The findings of this study have important implications for the field of biomechanics and the assessment of human movement. Optimal control simulations not only outperformed IMU-based inverse kinematics in accuracy in this study, but also offer distinct advantages in biomechanical modeling over both inverse and machine learning approaches. These simulations enable the simultaneous estimation of outcomes such as ground reaction forces, muscle activations, joint loads, and kinematics through a single trajectory optimization that adheres to physiological and physical principles. Beyond data tracking, optimal control methods allow a wide range of objectives to be considered, including optimality principles underlying gait (Miller et al., 2012; De Groote & Falisse, 2021). In addition to the tracking of IMU signals, the cost function in this study included goals related to minimizing effort, enforcing joint angle symmetry, and, to a lesser extent, tracking generic kinematics and ground reaction force trajectories. Aligning the modelling approach with the fundamental objectives of locomotion reduces the limitations associated with traditional IMU-based methods.

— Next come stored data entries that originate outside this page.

(** * critical-mineral-app: record store, validator, audit trail, sharing registry

    A shallow embedding of [lib/data_store.py], [lib/entities.py], the
    text-file helpers of [lib/app_utils.py] and the views of [app.py] that
    read and write the CSV collections, the audit log and the share
    registry, with the properties of the specification and further
    properties of the code stated over it.

    Modelling conventions.
    - A Python [str] is a [string]; every character stands for one code point
      below 256.
    - A CSV file that the program reads and writes through pandas is kept as
      the [DataFrame] pandas parses it to; the textual encoding of the file
      is beneath the model.  A cell is an integer, a piece of text or a
      missing value (NaN).
    - The audit log and the share registry are read and written as text;
      such a file is kept as the text Python's text layer hands to the
      program.
    - Handlers are computations in a state-and-exception monad over [World];
      an exception leaves the effects performed before it in place. *)

From Stdlib Require Import ZArith String Ascii List Lia Floats.SpecFloat.
From stdpp Require Import base option list gmap strings pretty.

Open Scope string_scope.
Open Scope list_scope.
Open Scope Z_scope.

(** ** Python string operations used by the program *)

Module PyStr.

(** [str.isspace] on one character (code points below 256). *)
Definition is_space (c : ascii) : bool :=
  let n := N_of_ascii c in
  ((9 <=? n) && (n <=? 13) || (28 <=? n) && (n <=? 32)
   || (n =? 133) || (n =? 160))%N.

(** The double quote, code 34. *)
Definition dquote : ascii := "034"%char.
Definition is_quote (c : ascii) : bool := Ascii.eqb c dquote.

Fixpoint lstrip_by (p : ascii → bool) (s : string) : string :=
  match s with
  | String c s' => if p c then lstrip_by p s' else s
  | EmptyString => EmptyString
  end.

Fixpoint rstrip_by (p : ascii → bool) (s : string) : string :=
  match s with
  | String c s' =>
      match rstrip_by p s' with
      | EmptyString => if p c then EmptyString else String c EmptyString
      | r => String c r
      end
  | EmptyString => EmptyString
  end.

(** [s.strip()] and [s.strip(chars)] for a one-character [chars]. *)
Definition strip_by (p : ascii → bool) (s : string) : string :=
  rstrip_by p (lstrip_by p s).
Definition strip (s : string) : string := strip_by is_space s.

(** [s.split(sep)] for a non-empty [sep]: occurrences are taken from the
    left and do not overlap.  [skip] counts the characters of the current
    occurrence still to be dropped. *)
Fixpoint split_from (sep : string) (skip : nat) (s : string) : list string :=
  match s with
  | EmptyString => [EmptyString]
  | String c s' =>
      match skip with
      | S k => split_from sep k s'
      | O =>
          if String.prefix sep s
          then EmptyString :: split_from sep (Nat.pred (String.length sep)) s'
          else match split_from sep O s' with
               | p :: ps => String c p :: ps
               | [] => [String c EmptyString]
               end
      end
  end.
Definition split (sep s : string) : list string := split_from sep O s.

(** [s.replace(old, new)] for a non-empty [old]. *)
Fixpoint replace_from (old new : string) (skip : nat) (s : string) : string :=
  match s with
  | EmptyString => EmptyString
  | String c s' =>
      match skip with
      | S k => replace_from old new k s'
      | O =>
          if String.prefix old s
          then new +:+ replace_from old new (Nat.pred (String.length old)) s'
          else String c (replace_from old new O s')
      end
  end.
Definition replace (old new s : string) : string := replace_from old new O s.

Reducing the dependence on potentially error-prone experimental IMU data mitigates inaccuracies in the step-wise computation of outcome variables. In addition, by optimizing control inputs (muscles or torque actuators), these simulations provide insights into how activation patterns and strategies achieve specific movements, making them particularly effective at capturing the complex interactions of forces and dynamics in human movement. Future research should continue to explore the potential of optimal control methods with inertial sensors, encompassing diverse locomotion forms, populations, and clinical and sporting applications. Efforts to refine the objective function and associated weighting factors used in optimal control simulations could further enhance model accuracy and validity.
Conclusion
This study demonstrated the ability of two modelling methods using IMUs to reproduce joint kinematics, with closer agreement to optical marker-based motion capture observed with optimal control modelling. The use of a three-dimensional, torque-driven biomechanical model and a custom model-scaling method allowed for a precise and comprehensive representation of gait in a single dynamic optimal control simulation. An optimal control paradigm enhances the robustness of IMU data to noise and errors, presenting a promising solution to mitigate limitations seen in traditional inverse-based approaches that rely heavily on and are more susceptible to errors in experimental data. Inverse kinematics provides a more straightforward and computationally efficient solution, making it more suitable for real-time applications and situations where computational resources are limited. Optimal control simulations also integrate dynamic constraints, providing a more comprehensive understanding of the underlying forces and activations driving the observed movements. This approach, when integrated with IMUs, opens new possibilities for advanced biomechanical modelling methods, such as modelling metabolic cost or muscle activation dynamics.